PROBLEM TO WORK ON: Retype the records below from their first line through the line containing "Record sound_inv (s", and include nothing else.

STORED DATA:
Lemma edge_leads_ok u e o r :
  ref_ok u → edge_sound (source_ref u) e → edge_leads u e o r →
  object_ok o ∧ ∃ rel, GetRelation typesys (GetType o) r = Ret rel.
Proof.
  intros Hok (ty&r0&rel&enc&leaf&He&Hrel&Hin&Hm&_) [Href Hlead]. rewrite He in Href.
  apply DirectRelationReference_inj in Href as [-> ->]. split; [|by exists rel].
  assert (∀ o r w, followed typesys conds stored reqCtx o r w → object_ok o) as Hobj.
  { intros o' r' w (t&Ht&_&_&[= <- <- <-]). by apply (ss_objects _ _ _ _ _ _ Hset). }
  destruct (edge_Type e) eqn:Hk.
  - destruct Hlead as [Hf|(_&_&Hf)]; by eapply Hobj.
  - by eapply Hobj.
  - destruct (matched_userset m typesys (ss_model _ _ _ _ _ _ Hset) u (GetType o) r rel leaf ComputedUsersetEdge (TuplesetRelation e) enc) as [ref ->];
      [done..|]. simpl in Hlead. subst o. by destruct Hok as (_&?&_).
Qed.

(** *** Soundness *)

Record sound_inv (s : Search) : Prop := {
  si_tasks : Forall (λ t, task_ok t ∧
    (strict → intersectionOrExclusionInPreviousEdges t = false → holds (re_User (task_req t)))) (pending s);
  si_sent : Forall (λ res, object_ok (res_Object res) ∧ GetType (res_Object res) = targetType ∧
    (strict → res_ResultStatus res = NoFurtherEvalStatus → ∃ n, granted n (res_Object res) targetRelation)) (sent s);
  si_nodup : NoDup (res_Object <$> sent s);
  si_candidates o : o ∈ candidateObjectsMap s ↔ o ∈ (res_Object <$> sent s);
}.

Lemma source_facts : ref_ok (sourceUserRef user) ∧ holds (sourceUserRef user).
Proof.
  destruct (source_ref_ok typesys conds stored reqCtx user) as (?&?&_); try apply Hset. done.
Qed.

Lemma sound_inv_start : sound_inv (start list_request).
Proof.
  destruct source_facts as [Hok Hh]. split; simpl; [|constructor|constructor|set_solver].
  apply Forall_singleton. split; [|done]. by split.
Qed.

Lemma children_ok t flag depth c :
  task_ok t → (strict → flag = false → holds (re_User (task_req t))) → c ∈ (expand (task_req t) flag depth).1 →
  task_ok c ∧ (strict → intersectionOrExclusionInPreviousEdges c = false → holds (re_User (task_req c))).
Proof.
  intros Hok Hh Hc. pose proof Hok as [Hst Hty Hr Hctx Href _]. apply expand_tasks in Hc as (es&e&o&r&Hes&He&Hl&->); [|done].
  pose proof (edges_sound _ _ _ Hes He) as Hs. destruct (edge_leads_ok _ _ _ _ Href Hs Hl) as [Ho [rel Hrel]]. split.
  - split; simpl; try done.
    + by apply (found_ref_ok m typesys user (ss_model _ _ _ _ _ _ Hset) (ss_names _ _ _ _ _ _ Hset) _ _ rel).
    + exists o, r, rel. by destruct Hl.
  - simpl. intros Hst' [-> Hfe]%orb_false_iff.
    eapply (edge_leads_granted m typesys conds stored reqCtx user (ss_model _ _ _ _ _ _ Hset) (re_User (task_req t)) e); try done. by apply Hh.
Qed.

Lemma match_target ref :
  ref_ok (UserRefObjectRelation ref) →
  UsersetMatchTypeAndRelation (ref_String (UserRefObjectRelation ref)) targetRelation targetType = true ↔
  or_Relation ref = targetRelation ∧ GetType (or_Object ref) = targetType.
Proof.
  intros (_&_&Hs). unfold UsersetMatchTypeAndRelation, ToUserParts. rewrite Hs. unfold GetType.
  destruct (SplitObject (or_Object ref)). simpl. rewrite andb_true_iff, !bool_decide_eq_true. naive_solver.
Qed.

(** Sending a candidate that the user has, unless it is marked. *)
Lemma trySend_sound flag o s :
  object_ok o → GetType o = targetType → (strict → flag = false → ∃ n, granted n o targetRelation) →
  sound_inv s → sound_inv (trySendCandidate flag o s).
Proof.
  intros Ho Hty Hg [Ht Hs Hn Hc]. unfold trySendCandidate. case_bool_decide as Hin; [done|]. split; simpl; [done| | |].
  - apply Forall_app. split; [done|]. apply Forall_singleton. simpl. split_and!; [done..|]. destruct flag; [done|auto].
  - rewrite fmap_app. apply NoDup_app. split_and!; [done| |apply NoDup_singleton].
    intros x Hx ->%list_elem_of_singleton. by apply Hin, Hc.
  - intros x. rewrite fmap_app, elem_of_app, <-Hc. simpl. set_solver.
Qed.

RESPONSE BOX:
Lemma edge_leads_ok u e o r :
  ref_ok u → edge_sound (source_ref u) e → edge_leads u e o r →
  object_ok o ∧ ∃ rel, GetRelation typesys (GetType o) r = Ret rel.
Proof.
  intros Hok (ty&r0&rel&enc&leaf&He&Hrel&Hin&Hm&_) [Href Hlead]. rewrite He in Href.
  apply DirectRelationReference_inj in Href as [-> ->]. split; [|by exists rel].
  assert (∀ o r w, followed typesys conds stored reqCtx o r w → object_ok o) as Hobj.
  { intros o' r' w (t&Ht&_&_&[= <- <- <-]). by apply (ss_objects _ _ _ _ _ _ Hset). }
  destruct (edge_Type e) eqn:Hk.
  - destruct Hlead as [Hf|(_&_&Hf)]; by eapply Hobj.
  - by eapply Hobj.
  - destruct (matched_userset m typesys (ss_model _ _ _ _ _ _ Hset) u (GetType o) r rel leaf ComputedUsersetEdge (TuplesetRelation e) enc) as [ref ->];
      [done..|]. simpl in Hlead. subst o. by destruct Hok as (_&?&_).
Qed.

(** *** Soundness *)

Record sound_inv (s : Search) : Prop := {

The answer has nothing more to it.